Lung model proves viability of spectroscopy technique

Take a nice, deep breath. Now imagine your lungs: Myriad airways like branches, each with tiny alveoli-like leaves. This alveolar structure is key to the absorption of oxygen and excretion of carbon dioxide that we call “breath.” As we breathe, the volume of gases in the lungs is continually changing with varying degrees of inhalation and exhalation. These volumes are medically important for clinical assessment and diagnosis of respiratory pathologies.

A light-based technology known as gas-in-scattering-media absorption spectroscopy (GASMAS) may allow noninvasive optical sensing of respiratory volumes. Using tuneable diode laser spectroscopy, GASMAS turns optical signals into information for measuring gas concentration. Reference models, known as “phantoms,” afford relevant features that help biomedical optics researchers to identify technical challenges and potential applications of GASMAS technology.

As reported in the Journal of Biomedical Optics, scientists at Tyndall National Institute (TNI) in Ireland recently developed a lung phantom that mimics the optical properties and structure of the lung, including the tiny alveoli. The complexity of alveolar anatomy has meant that previous state-of-the-art lung phantoms have neglected it. The work done with this novel lung phantom demonstrates the feasibility of GASMAS to sense changes in gas volume in a controlled environment mimicking lung tissue.

Previous work toward clinical use of GASMAS for respiratory healthcare has focused on neonates, because the thickness of protective organs surrounding their lungs is within the limits of penetration depth for near-infrared light. According to first author Andrea Pacheco, a Ph.D. student in the Biophotonics@Tyndall Group, the extension of GASMAS technique beyond neonates will depend on advances in miniaturization and integration of pulmonary endoscopes with GASMAS probes. “A further step in that direction could be to arrange two miniature GASMAS probes in an endoscope-like geometry and use our phantom to determine the signal quality and optimum source–detector separation,” she says. Pacheco and her coauthors show the basic principles involved in recreating lung tissue. Future researchers can vary the dimensions or density of the gas pockets simply by designing a new capillary holder and using capillaries with different inner radii.

Lung phantom challenges

To mimic alveoli, the novel lung phantom developed by the TNI Biophotonics team features a system of capillaries that can be variably and progressively filled with liquid that matches the optical properties of lung tissue, allowing incrementally variable pockets of air that mimic air-filled alveolar sacs. Light transmission corresponds to the capillary content in a way that’s analogous to lung inflation and deflation. This all takes place within a carefully controlled environment that mimics the humidity and temperature of the body, typically maintained at around 37 degrees Celsius.

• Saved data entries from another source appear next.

(** [Write::write]: the writer and whether the write succeeded. *)
Definition bounded_write (w : BoundedBytesWriter) (chunk : bytes) : BoundedBytesWriter * bool :=
  match checked_add USIZE_MAX (zlen (bw_bytes w)) (zlen chunk) with
  | None => (mkBounded (bw_bytes w) (bw_limit w) true, false)
  | Some next =>
      if (bw_limit w <? next)%Z then (mkBounded (bw_bytes w) (bw_limit w) true, false)
      else (mkBounded (bw_bytes w ++ chunk) (bw_limit w) (bw_exceeded w), true)
  end.
(** A serializer stops at the first write that fails. *)
Fixpoint write_chunks (w : BoundedBytesWriter) (chunks : list bytes) : BoundedBytesWriter * bool :=
  match chunks with
  | [] => (w, true)
  | chunk :: chunks =>
      let '(w, ok) := bounded_write w chunk in
      if ok then write_chunks w chunks else (w, false)
  end.

(** [serialize_bounded]; a serialization is the pieces written and the error
    it ends with, if any. *)
Definition serialize_bounded (ser : list bytes * option json_category) (limit : option Z)
    (resource : str) : result JError bytes :=
  match limit with
  | None =>
      match ser.2 with None => Ok (concat ser.1) | Some c => Err (JJson c) end
  | Some limit =>
      if (limit =? 0)%Z then Err (JInvalidLimit resource)
      else
        let '(w, ok) := write_chunks (bounded_new limit) ser.1 in
        match ok, ser.2 with
        | true, None => Ok (bw_bytes w)
        | _, c =>
            if bw_exceeded w then
              actual ← ok_or (checked_add USIZE_MAX limit 1) (JInvalid SizeLimitOverflowed);
              Err (JLimitExceeded resource actual limit)
            else Err (JJson (default CatIo c))
        end
  end.

(** What [write_all] does to the file: it writes everything, or fails after
    some bytes (a full disk, or the process dies). *)
Inductive write_outcome : Type := Written | Torn (n : nat).
Definition write_all (out : write_outcome) (file data : bytes) : bytes * bool :=
  match out with
  | Written => (file ++ data, true)
  | Torn n => (file ++ take n data, false)
  end.

(** [append_serialized_json_line]: the file, the counters and the result. *)
Definition line_checks (line : bytes) (stats : JournalStats) (limits : JournalLimits) :
    result JError Z :=
  _ ← validate_limits limits;
  _ ← count_room limits stats;
  _ ← within (max_event_bytes limits) (s"event") (zlen line);
  line_len ← ok_or (checked_add USIZE_MAX (zlen line) 1) (JInvalid EventLengthOverflowed);
  total ← ok_or (checked_add USIZE_MAX (js_bytes stats) line_len) (JInvalid ByteTotalOverflowed);
  _ ← within (max_total_bytes limits) (s"total journal") total;
  Ok total.
Definition append_serialized_json_line (out : write_outcome) (file line : bytes)
    (stats : JournalStats) (limits : JournalLimits) : bytes * JournalStats * result JError () :=
  match line_checks line stats limits with
  | Err e => (file, stats, Err e)
  | Ok total =>
      let '(file, ok) := write_all out file (line ++ [NEWLINE]) in
      if ok then
        match checked_add USIZE_MAX (js_events stats) 1 with
        | Some n => (file, mkJournalStats total n, Ok ())
        | None => (file, mkJournalStats total (js_events stats),
                   Err (JInvalid EventCountOverflowed))
        end
      else (file, stats, Err JIo)
  end.

(** ** Reading *)

(** [reader.take(cap).read_until(b'\n', ..)]: the bytes read and the rest. *)
Fixpoint read_until (cap : option Z) (file : bytes) : bytes * bytes :=
  match file with
  | [] => ([], [])
  | b :: rest =>
      if bool_decide (cap = Some 0%Z) then ([], file)
      else if (b =? NEWLINE)%Z then ([b], rest)
      else let '(line, rest) := read_until (Z.pred <$> cap) rest in (b :: line, rest)
  end.

(** The lines the loop reads, one call of [read_until] each. *)
Fixpoint raw_lines_go (fuel : nat) (cap : option Z) (file : bytes) : list bytes :=
  match fuel with
  | O => []
  | S fuel =>
      match read_until cap file with
      | ([], _) => []
      | (line, rest) => line :: raw_lines_go fuel cap rest
      end
  end.
Definition raw_lines (cap : option Z) (file : bytes) : list bytes :=
  raw_lines_go (S (length file)) cap file.

Definition is_ascii_whitespace (b : Z) : bool :=
  ((b =? 32) || (b =? 9) || (b =? 10) || (b =? 12) || (b =? 13))%Z.
Definition has_newline (line : bytes) : bool := bool_decide (last line = Some NEWLINE).

Section serde.
Context `{SerdeJson}.

(** The loop of [read_journal_values_through]; the reader is at the end of
    the file when no line is left. *)
Fixpoint read_loop (through : option Z) (limits : JournalLimits) (read_limit : option Z)
    (line_number : Z) (stats : JournalStats) (events : list value) (lines : list bytes) :
    result JError JournalScan :=
  match lines with
  | [] => Ok (mkJournalScan events stats)
  | line :: lines =>
      line_number ← ok_or (checked_add USIZE_MAX line_number 1) (JInvalid LineNumberOverflowed);
      total ← ok_or (checked_add USIZE_MAX (js_bytes stats) (zlen line))
                match max_total_bytes limits with
                | Some limit =>
                    JLimitExceeded (s"total journal") (saturating_add USIZE_MAX limit 1) limit
                | None => JLimitExceeded (s"total journal") USIZE_MAX USIZE_MAX
                end;
      let stats := mkJournalStats total (js_events stats) in
      _ ← within (max_total_bytes limits) (s"total journal") total;
      let newline := has_newline line in
      _ ← match read_limit with
          | Some cap =>
              if negb newline && (zlen line =? cap)%Z then
                Err (JLimitExceeded (s"event") (zlen line) (Z.max 0 (cap - 2)))
              else Ok ()
          | None => Ok ()
          end;
      let body := take (length line - (if newline then 1 else 0)) line in
      _ ← within (max_event_bytes limits) (s"event") (zlen body);
      if forallb is_ascii_whitespace body then
        read_loop through limits read_limit line_number stats events lines
      else
        _ ← count_room limits stats;
        match from_slice body with
        | Err c =>
            if negb newline && is_eof c && bool_decide (lines = [])
            then Ok (mkJournalScan events stats)
            else Err (JInvalidLine line_number c)
        | Ok event =>
            if match through, get_u64 (s"seq") event with
               | Some limit, Some seq => (limit <? seq)%Z
               | _, _ => false
               end
            then Ok (mkJournalScan events stats)
            else
              n ← ok_or (checked_add USIZE_MAX (js_events stats) 1)
                    (JInvalid EventCountOverflowed);
              read_loop through limits read_limit line_number (mkJournalStats total n)
                (events ++ [event]) lines
        end
  end.

Definition line_read_limit (limits : JournalLimits) : result JError (option Z) :=
  match max_event_bytes limits with
  | None => Ok None
  | Some limit =>
      cap ← ok_or (checked_add USIZE_MAX limit 2) (JLimitExceeded (s"event") USIZE_MAX limit);
      Ok (Some cap)
  end.

Definition read_journal_values_through (file : option bytes) (through : option Z)
    (limits : JournalLimits) : result JError JournalScan :=
  _ ← validate_limits limits;
  match file with
  | None => Ok (mkJournalScan [] journal_stats_default)
  | Some file =>
      cap ← line_read_limit limits;
      read_loop through limits cap 0 journal_stats_default [] (raw_lines cap file)
  end.
Definition read_journal_values (file : option bytes) (limits : JournalLimits) :
    result JError JournalScan :=
  read_journal_values_through file None limits.
End serde.

(** * The tail of the journal file

    [engine/src/journal/writer.rs]: the sequence number of the last line found
    without reading the whole file, and the repair of a torn last line.  The
    state of a run directory is the record [Disk]: the journal, the
    observation stream, [state.json] and the clean-shutdown marker. *)

(** A file at the marker path; a read follows a symbolic link. *)
Record Marker : Type := mkMarker { marker_bytes : bytes; marker_symlink : bool }.

Record Disk : Type := mkDisk {
  dk_journal : option bytes;
  dk_audit : option bytes;
  dk_state : option bytes;
  dk_marker : option Marker;
}.

Definition CLEAN_SHUTDOWN_MAGIC : bytes := s"clean-shutdown-v1" ++ [NEWLINE].

(** [std::fs::write] at the marker path, through a link if there is one. *)
Definition write_clean_shutdown_marker (m : option Marker) : option Marker :=
  Some (mkMarker CLEAN_SHUTDOWN_MAGIC
          (match m with Some m => marker_symlink m | None => false end)).
Definition clear_clean_shutdown_marker (m : option Marker) : option Marker := None.

(** Index of the last element satisfying a test, Rust's [iter().rposition]. *)
Fixpoint rposition {A} (f : A → bool) (l : list A) : option nat :=
  match l with
  | [] => None
  | x :: l =>
      match rposition f l with
      | Some i => Some (S i)
      | None => if f x then Some 0 else None
      end
  end.
Definition is_newline (b : Z) : bool := (b =? NEWLINE)%Z.

(** The bytes of the file from [start], [n] of them. *)
Definition read_at (file : bytes) (start n : Z) : bytes :=
  take (Z.to_nat n) (drop (Z.to_nat start) file).

Section serde.
Context `{SerdeJson}.

(** ** The last sequence number *)

(** [read_single_line_seq]. *)
Definition read_single_line_seq (file : bytes) (start end' : Z) (cap : option Z) :
    result JError Z :=
  if (end' <? start)%Z then Err (JInvalid TailOffsetsInconsistent)
  else
    let line_len := (end' - start)%Z in
    if (line_len =? 0)%Z then Err (JInvalid NoCompleteLine)
    else if match cap with Some cap => (cap <? line_len)%Z | None => false end
    then Err (JInvalid FinalLineTooLong)
    else
      v ← map_err (λ _, JInvalid FinalLineNotJson) (from_slice (read_at file start line_len));
      ok_or (get_u64 (s"seq") v) (JInvalid FinalLineWithoutSeq).

Definition TAIL_CHUNK : Z := 64 * 1024.

(** Number of newlines a chunk ends with. *)
Definition trailing_newlines (chunk : bytes) : nat :=
  default (length chunk) (position (λ b, negb (is_newline b)) (reverse chunk)).

(** The loop of [read_huge_tail_seq]; one unit of fuel for each chunk. *)
Fixpoint huge_tail_loop (fuel : nat) (file : bytes) (cap : option Z) (cursor scanned : Z)
    (line_end : option Z) : result JError Z :=
  match fuel with
  | O => read_single_line_seq file 0 (default 0%Z line_end) cap
  | S fuel =>
      if (cursor =? 0)%Z then read_single_line_seq file 0 (default 0%Z line_end) cap
      else
        let n := Z.min cursor TAIL_CHUNK in
        let chunk := read_at file (cursor - n) n in
        let '(line_end, effective) :=
          match line_end with
          | Some e => (e, chunk)
          | None =>
              let stripped := trailing_newlines chunk in
              ((cursor - Z.of_nat stripped)%Z, take (length chunk - stripped) chunk)
          end in
        match rposition is_newline effective with
        | Some pos =>
            read_single_line_seq file (cursor - n + Z.of_nat pos + 1) line_end cap
        | None =>
            scanned ← ok_or (checked_add U64_MAX scanned n) (JInvalid ScanOffsetOverflowed);
            if match cap with Some cap => (cap <? scanned)%Z | None => false end
            then Err (JInvalid FinalLineTooLong)
            else huge_tail_loop fuel file cap (cursor - n) scanned (Some line_end)
        end
  end.
Definition read_huge_tail_seq (file : bytes) (len : Z) (limits : JournalLimits) :
    result JError Z :=
  huge_tail_loop (Z.to_nat (len / TAIL_CHUNK + 1)) file (max_event_bytes limits) len 0 None.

According to Pacheco, the challenges involved in creating a relatively complex model of the lung for clinical use required significant investments of time and energy: “The clinical translation of existent technologies is tremendously challenging. The work related to this article started two years ago.” The most difficult part of the work was the need to mimic body temperature and relative humidity in a controlled manner.

Pacheco says, “It was frustrating simply trying to maintain a temperature of 37 degrees Celsius inside a bottle half-filled with water. No matter what I tried, I did not manage to do two consecutive GASMAS measurements with the same (or at least similar) parameters. And if this was just a bottle, how was I supposed to move from there to recreate lung tissue?”